DATASET EXTRACT
(* ===== verification/NumberingClaims.v ===== *)
(** * NumberingClaims: the properties of the numbering store.

    Each theorem is about states the store can reach, or about one call from any state;
    the witnesses run a small store with one range of ten numbers. *)
From S2P Require Import Prelude JsMap JsText JsDate JsJson OfflineTypes Listing JsCursor RangeAdmin Numbering NumberingInv NumberingSafety.
From Stdlib Require Import Ascii.
From stdpp Require Import pretty.
Local Open Scope Z_scope.

Section claims.
Context (sha256 : string → string) (locale_le : string → string → bool)
        (importDigest : json → string) (uuid_at : nat → string).
Local Notation reachable := (reachable sha256 locale_le importDigest uuid_at).
Local Notation undisturbed_worlds := (undisturbed_worlds sha256 locale_le importDigest uuid_at).
Local Notation steps := (steps sha256 locale_le importDigest uuid_at).
Local Notation allocate := (allocateReservation sha256 locale_le uuid_at).
Local Notation reconcile := (reconcileNumberingReservation importDigest uuid_at).

Lemma entry_status_get s k n st :
  entry_status s k n = Some st →
  ∃ es e, jm_get k (consumption s) = Some es ∧ jm_get n es = Some e ∧ ce_status e = st.
Proof.
  unfold entry_status. intros (es & Hes & (e & He & [= <-])%bind_Some)%bind_Some. eauto.
Qed.

Lemma not_owned v es n e :
  jm_get n es = Some e → rv_startNumber v ≤ n ≤ rv_endNumber v → ¬ owned v es n →
  ce_status e = entry_expired ∧ rv_status v = cancelled.
Proof.
  intros He Hn Ho. destruct (decide (rv_status v = cancelled)) as [Hst|Hst].
  - split; [|done]. destruct (decide (ce_status e = entry_expired)); [done|]. exfalso. apply Ho. split; eauto.
  - exfalso. apply Ho. split; [done|]. intros. congruence.
Qed.

(** C1. No number of a range is live in two reservations: when two reservations of one
    range list the same number, one of them is cancelled and has given the number back
    (its entry is expired). Holds in every state the store reaches by any sequence of
    seeds, creations, reservations, cancellations, blocks, closes, settlements,
    reconciliations and applications, the appliers of items running while other operations
    do, as long as no reservation is cancelled while it covers an item whose applier runs. *)
Theorem no_number_issued_twice
  (uuid_inj : ∀ i j, uuid_at i = uuid_at j → i = j) (w : World) (Hw : undisturbed_worlds w)
  (k1 k2 : string) (v1 v2 : Reservation) (n : Z) (st1 st2 : EntryStatus)
  (Hne : k1 ≠ k2)
  (Hv1 : jm_get k1 (reservations (numbers w)) = Some v1) (Hv2 : jm_get k2 (reservations (numbers w)) = Some v2)
  (Htenant : rv_tenantId v1 = rv_tenantId v2) (Hrange : rv_rangeId v1 = rv_rangeId v2)
  (He1 : entry_status (numbers w) k1 n = Some st1) (He2 : entry_status (numbers w) k2 n = Some st2) :
  (st1 = entry_expired ∧ rv_status v1 = cancelled) ∨ (st2 = entry_expired ∧ rv_status v2 = cancelled).
Proof.
  apply sound_worlds in Hw as [Hi _]; [|done]. revert Hi Hv1 Hv2 He1 He2. generalize (numbers w). intros s Hi Hv1 Hv2 He1 He2.
  apply entry_status_get in He1 as (es1 & e1 & Hes1 & He1 & <-).
  apply entry_status_get in He2 as (es2 & e2 & Hes2 & He2 & <-).
  destruct (inv_reservation _ _ _ _ _ Hi Hv1 Hes1) as [rg1 Hok1].
  destruct (inv_reservation _ _ _ _ _ Hi Hv2 Hes2) as [rg2 Hok2].
  assert (rv_startNumber v1 ≤ n ≤ rv_endNumber v1) as Hn1
    by (apply (entries_ok_range v1 es1); [apply Hok1|by exists e1]).
  assert (rv_startNumber v2 ≤ n ≤ rv_endNumber v2) as Hn2
    by (apply (entries_ok_range v2 es2); [apply Hok2|by exists e2]).
  destruct (decide (rv_status v1 = cancelled)) as [Hc1|Hc1];
    [destruct (decide (ce_status e1 = entry_expired)) as [|Hx1]; [by left|]|];
    right; apply (not_owned v2 es2 n); try done; intros Ho2;
    apply (inv_disjoint _ _ Hi k1 k2 v1 v2 es1 es2 n); try done; split; try done; eauto.
Qed.

Lemma covering_key scope item n s k r :
  inv uuid_at s → tenant_ok (tenantId scope) → jm_get k (reservations s) = Some r →
  covers s scope item n (k, r) = true → k = key (tenantId scope) (rv_reservationId r).
Proof.
  intros Hi Ht Hr Hc. destruct (inv_reservations _ _ Hi _ _ Hr) as (rg & es & []).
  assert (rv_tenantId r = tenantId scope) as Heq; [|by rewrite ro_key, Heq].
  unfold covers in Hc. rewrite !andb_true_iff in Hc. destruct Hc as [[[[[[[Hp _] _] _] _] _] _] _].
  rewrite ro_key in Hp. apply starts_with_spec in Hp as [rest Hrest]. unfold key in Hrest.
  rewrite <- str_app_assoc in Hrest.
  by apply (append_char_inj colon) in Hrest as [? _].
Qed.

Lemma covering_unique scope item n s id :
  inv uuid_at s → tenant_ok (tenantId scope) → ni_reservationId item = Some id → id ≠ EmptyString →
  ∀ k r, jm_get k (reservations s) = Some r → covers s scope item n (k, r) = true →
  List.filter (covers s scope item n) (reservations s) = [(k, r)].
Proof.
  intros Hi Ht Hid Hne k r Hr Hc.
  assert (∀ p, p ∈ reservations s → covers s scope item n p = true → p.1 = key (tenantId scope) id) as Hkey.
  { intros [k' r'] Hin Hc'. apply jm_elem_get in Hin; [|apply (inv_reservations_wf _ _ Hi)].
    rewrite (covering_key _ _ _ _ _ _ Hi Ht Hin Hc'). simpl. f_equal.
    unfold covers in Hc'. rewrite Hid in Hc'. simpl in Hc'. destruct id as [|c id]; [done|].
    rewrite !andb_true_iff in Hc'. destruct Hc' as [[_ Hc'] _]. by apply String.eqb_eq. }
  pose proof (inv_reservations_wf _ _ Hi) as Hwf. apply jm_get_elem in Hr as Hin.
  revert Hkey Hwf Hin. unfold jm_wf, jm_keys. generalize (reservations s). clear -Hc. intros l Hkey Hwf Hin.
  pose proof (Hkey _ Hin Hc) as Hk. simpl in Hk.
  induction l as [|p l IH]; [set_solver|]. cbn [List.filter]. rewrite fmap_cons in Hwf. apply NoDup_cons in Hwf as [Hni Hwf].
  apply elem_of_cons in Hin as [<-|Hin].
  - rewrite Hc. f_equal. apply filter_all_false. apply Forall_forall. intros q Hq.
    destruct (covers s scope item n q) eqn:Hcq; [|done]. exfalso. apply Hni.
    simpl. rewrite Hk, <- (Hkey q); [|by right|done]. apply list_elem_of_fmap. by exists q.
  - destruct (covers s scope item n p) eqn:Hcp; [|apply IH; auto; intros; apply Hkey; [by right|done]].
    exfalso. apply Hni. rewrite (Hkey p); [|by left|done]. rewrite <- Hk.
    apply list_elem_of_fmap. by exists (k, r).
Qed.

(** C2. A reserved number is applied at most once. Once an item naming its reservation
    was applied with its number, every later submission of that number under that
    reservation, after any further operations, is refused as already applied and changes
    nothing. *)
Theorem applied_at_most_once
  (uuid_inj : ∀ i j, uuid_at i = uuid_at j → i = j) (s : Store) (Hs : reachable s)
  (scope : Scope) (Ht : tenant_ok (tenantId scope)) (item : NumberedItem) (id : string) (n : Z)
  (Hid : ni_reservationId item = Some id) (Hne : id ≠ EmptyString)
  (Hn : ni_reservedNumber item = Some n)
  (sid now : string) (s1 : Store) (Happly : applyReserved scope item sid now s = (Ok (), s1))
  (s2 : Store) (Hlater : steps s1 s2) (sid' now' : string) :
  applyReserved scope item sid' now' s2 =
  (Throw (OfflineSyncNumberingOutcome NUMBERING_ALREADY_APPLIED n (Some id)), s2).
Proof.
  apply inv_reachable in Hs as Hi; [|done].
  assert (inv uuid_at s1) as Hi1.
  { pose proof (preserves_inv_apply uuid_at scope item sid now s Hi) as H. by rewrite Happly in H. }
  apply (apply_cases uuid_at) in Happly as [[_ [[_ H]|[e H]]]|(k & v & es & n' & e & _ & Hn' & Hf & Hv & Hst & Hes & He & _ & ->)];
    [congruence|congruence| |done].
  assert (n' = n) as -> by congruence.
  assert (covers s scope item n (k, v) = true) as Hc.
  { assert (In (k, v) (List.filter (covers s scope item n) (reservations s))) as H by (rewrite Hf; by left).
    by apply filter_In in H as [_ ?]. }
  pose proof (covering_key _ _ _ _ _ _ Hi Ht Hv Hc) as Hkk.
  set (s1 := upd_consumption _ s) in *.
  destruct (keeps_steps _ _ _ _ uuid_inj _ _ Hi1 Hlater) as (K1 & K2 & _).
  destruct (K1 k v Hv) as (v' & Hv' & (Hr1 & Hr2 & Hr3 & Hr4 & Hr5) & Hd & Hou & Het).
  assert (entry_status s2 k n = Some entry_applied) as Happ.
  { apply K2; [by exists v|]. unfold entry_status, s1. simpl. rewrite jm_get_set_eq. simpl.
    by rewrite jm_get_set_eq. }
  assert (covers s2 scope item n (k, v') = true) as Hc'.
  { unfold covers in *. rewrite Hd, Hou, Het, Hr1, Hr4, Hr5, Happ. rewrite !andb_true_iff in Hc |- *.
    destruct Hc as [? _]. split; [done|]. rewrite (bool_decide_true (Some entry_applied = _)) by done.
    by rewrite orb_true_r. }
  assert (inv uuid_at s2) as Hi2 by (eapply inv_steps; eauto).
  unfold applyReserved, coverReserved. js_unfold. rewrite Hn.
  unfold Datatypes.id. rewrite (covering_unique _ _ _ _ id Hi2 Ht Hid Hne k v' Hv' Hc').
  rewrite Happ. simpl. rewrite Hr1.
  unfold covers in Hc. rewrite Hid in Hc. simpl in Hc. destruct id as [|c id]; [done|].
  rewrite !andb_true_iff in Hc. destruct Hc as [[_ Hc] _]. apply String.eqb_eq in Hc. by rewrite Hc.
Qed.

Lemma allocated_entry scope input origin rg v s s' n :
  allocated sha256 locale_le scope input origin rg v s s' →
  rv_startNumber v ≤ n ≤ rv_endNumber v →
  entry_status s' (key (tenantId scope) (rv_reservationId v)) n = Some entry_available.
Proof.
  intros (_ & _ & _ & H4 & _) Hn. unfold entry_status. rewrite H4, jm_get_set_eq. simpl.
  assert (NoDup (seqZ (rv_startNumber v) (rv_endNumber v - rv_startNumber v + 1))) as Hnd by apply NoDup_seqZ.
  assert (n ∈ seqZ (rv_startNumber v) (rv_endNumber v - rv_startNumber v + 1)) as Hin by (apply elem_of_seqZ; lia).
  unfold fresh_entries. revert Hin. generalize (seqZ (rv_startNumber v) (rv_endNumber v - rv_startNumber v + 1)).
  intros l. induction l as [|m l IH]; [set_solver|]. simpl. case_decide; [done|].
  intros [?|?]%elem_of_cons; [done|by apply IH].
Qed.

(** A reservation that is not a replay gets the next block of its range: exactly
    [requestedSize] consecutive numbers starting at the range's next number and inside the
    range, all available, none of them live in another reservation of the range; the
    range advances past them and is exhausted exactly when its last number is given out. *)
Theorem reserve_takes_next_block
  (uuid_inj : ∀ i j, uuid_at i = uuid_at j → i = j) (s : Store) (Hs : reachable s)
  (scope : Scope) (Ht : tenant_ok (tenantId scope)) (input : ReserveNumberingInput)
  (Hsize : 1 ≤ rni_requestedSize input) (now until : string) (origin : Origin)
  (Hnew : (replayReservation sha256 locale_le scope input s).1 = Ok None)
  (v : Reservation) (s' : Store) (Hok : allocate scope input now until origin s = (Ok v, s')) :
  ∃ rg, List.find (range_matches scope input) (jm_values (ranges s)) = Some rg ∧
    rg_status rg = range_active ∧
    rv_startNumber v = rg_nextNumber rg ∧
    rv_endNumber v = rv_startNumber v + rni_requestedSize input - 1 ∧
    rg_startNumber rg ≤ rv_startNumber v ∧ rv_endNumber v ≤ rg_endNumber rg ∧
    jm_get (key (tenantId scope) (rg_id rg)) (ranges s') =
      Some (set_rg_progress (rv_endNumber v + 1)
              (if rv_endNumber v =? rg_endNumber rg then range_exhausted else range_active) rg) ∧
    ∀ n, rv_startNumber v ≤ n ≤ rv_endNumber v →
      entry_status s' (key (tenantId scope) (rv_reservationId v)) n = Some entry_available ∧
      ∀ k2 v2 st, jm_get k2 (reservations s) = Some v2 → rv_tenantId v2 = tenantId scope →
        rv_rangeId v2 = rg_id rg → entry_status s k2 n = Some st →
        st = entry_expired ∧ rv_status v2 = cancelled.
Proof.
  apply inv_reachable in Hs as Hi; [|done].
  apply allocate_cases in Hok as [[-> [(v' & [= <-] & Hr)|[e He]]]|(rg & [= ->] & _ & _ & Hfind & Hact & _ & _ & Hend & Hall)];
    [rewrite Hr in Hnew; done|done|].
  pose proof Hfind as [Hin Hm]%List.find_some. unfold range_matches in Hm.
  apply andb_true_iff in Hm as [Htn%String.eqb_eq _].
  apply list_elem_of_In, (jm_values_get _ _ (inv_ranges_wf _ _ Hi)) in Hin as [k Hk].
  destruct (inv_ranges _ _ Hi _ _ Hk) as [Hkey _ _ Hb]. rewrite Htn in Hkey. subst k.
  exists rg. split_and!; try done; [simpl; lia| |].
  { destruct Hall as (-> & _). by rewrite jm_get_set_eq. }
  intros n Hn. split; [by eapply allocated_entry|].
  intros k2 v2 st Hv2 Ht2 Hr2 He2. apply entry_status_get in He2 as (es2 & e2 & Hes2 & He2 & <-).
  destruct (inv_reservation _ _ _ _ _ Hi Hv2 Hes2) as [rg2 []].
  apply (not_owned v2 es2 n); [done|apply (entries_ok_range v2 es2); [done|by exists e2]|].
  intros Ho%ro_next. rewrite Ht2, Hr2 in ro_range. assert (rg2 = rg) as -> by congruence. simpl in Hn. lia.
Qed.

TASK DESCRIPTION
Give back exactly the lines from the beginning of the records through the line containing "(importDigest : json", and only those.

WRITTEN RESPONSE
(* ===== verification/NumberingClaims.v ===== *)
(** * NumberingClaims: the properties of the numbering store.

    Each theorem is about states the store can reach, or about one call from any state;
    the witnesses run a small store with one range of ten numbers. *)
From S2P Require Import Prelude JsMap JsText JsDate JsJson OfflineTypes Listing JsCursor RangeAdmin Numbering NumberingInv NumberingSafety.
From Stdlib Require Import Ascii.
From stdpp Require Import pretty.
Local Open Scope Z_scope.

Section claims.
Context (sha256 : string → string) (locale_le : string → string → bool)
        (importDigest : json → string) (uuid_at : nat → string).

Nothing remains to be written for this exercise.